◆ **What you need to do**
Below are several entries. Transcribe exactly those lines that fall from the one with "- unfold wp" through the one with "assert (Hcd : ∀", end lines included.

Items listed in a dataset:
= = = = = = =

(** One call against the abstract semaphore. *)
Lemma sem_exec_run W id o a : calls_ok (kern W) → counter_at id a W →
  match o with Obtain ticks _ _ => 0 ≤ ticks < 2 ^ 32 | Release => True end → INT_MIN < a.1 < INT_MAX →
  wp (sem_exec id o) W (λ ev W', calls_ok (kern W') ∧
    ∃ b, counter_at id b W' ∧ sem_spec ev.1.1 ev.1.2 o a = (ev.2, b) ∧ a.1 - 1 ≤ b.1 ≤ a.1 + 1).
Proof.
  intros Hok (c & q & Hat & Hm & Hp & ->) Ho Hv. simpl in Hv. pose proof (co_inside _ Hok) as [[Hi Hwi Hq] Hs Hu Hisr].
  destruct (si_run _ _ Hi _ (si_this _ _ Hi)) as (e & ec & He & Hec & _). unfold sem_exec.
  apply wp_bind, wp_lk. unfold ttosGetRunningTask. apply wp_bind, wp_gets.
  unfold wp at 1, ttosGetRunningTaskWithCpuID. simpl. rewrite He. simpl.
  replace (set_kern (kern W) W) with W by (by destruct W).
  apply wp_bind, wp_lk. unfold ttosIsIdleTask. apply wp_bind, wp_gets, wp_gets. simpl.
  replace (set_kern (kern W) W) with W by (by destruct W). apply wp_bind.
  destruct o as [ticks intr sigpend|]; apply wp_bind; [case_bool_decide as Hid|].
  - unfold wp at 1. rewrite (obtain_idle W id ticks intr sigpend e Hisr He Hid). simpl.
    split; [done|]. exists (semaControlValue c, wq_tasks q). split_and!; [by exists c, q|done|simpl; lia..].
  - eapply wp_mono; [apply (obtain_run W id c q e ec); try done; lia|].
    intros r W' (Hok' & Hel & Es & -> & Eq & _ & _). apply wp_ret, wp_ret. split; [done|]. cbn [fst snd].
    assert (Hcd : ∀ xs, wqs (kern W') !! id = Some (set_wq_tasks xs q) → counter_at id (semaControlValue c - 1, xs) W').
    { intros xs Ex. pose proof (counter_after id c q _ xs W W' Hat Hel Es Ex) as Hca. unfold count_down in *.
      destruct (0 <? semaControlValue c); by apply Hca. }
    assert (Hsame : wqs (kern W) !! id = Some (set_wq_tasks (wq_tasks q) q)) by (rewrite set_wq_same; apply Hat).
    simpl. destruct (0 <? semaControlValue c); simpl in *; [eexists; split_and!; [by apply Hcd; rewrite Eq|done|simpl; lia..]|].
    destruct (ticks =? 0); simpl in *; [eexists; split_and!; [by apply Hcd; rewrite Eq|done|simpl; lia..]|].
    destruct (intr && sigpend); simpl in *.
    + eexists; split_and!; [by apply Hcd; rewrite Eq|done|simpl; lia..].
    + eexists; split_and!; [apply Hcd; rewrite Eq; apply lookup_insert_eq|done|simpl; lia..].
  - eapply wp_mono; [apply (release_run W id c q 0); try done; apply Hok|].
    intros r W' (Hel & [Es Hg] & -> & Hok'). apply wp_ret, wp_ret. split; [done|]. simpl.
    unfold count_up in Es. rewrite (proj2 (Z.ltb_lt (semaControlValue c) INT_MAX)) in Es by lia.
    eexists. split_and!; [eapply (counter_after id c q _ (tail (wq_tasks q)) W W'); try done|done|simpl; lia..].
    destruct (wq_tasks q) as [|t xs] eqn:Exs; simpl; destruct Hg as [-> _].
    + rewrite <- Exs, set_wq_same. apply Hat.
    + apply lookup_insert_eq.
Qed.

= = = = = = =

◆ **Written answer**
  - unfold wp at 1. rewrite (obtain_idle W id ticks intr sigpend e Hisr He Hid). simpl.
    split; [done|]. exists (semaControlValue c, wq_tasks q). split_and!; [by exists c, q|done|simpl; lia..].
  - eapply wp_mono; [apply (obtain_run W id c q e ec); try done; lia|].
    intros r W' (Hok' & Hel & Es & -> & Eq & _ & _). apply wp_ret, wp_ret. split; [done|]. cbn [fst snd].
    assert (Hcd : ∀ xs, wqs (kern W') !! id = Some (set_wq_tasks xs q) → counter_at id (semaControlValue c - 1, xs) W').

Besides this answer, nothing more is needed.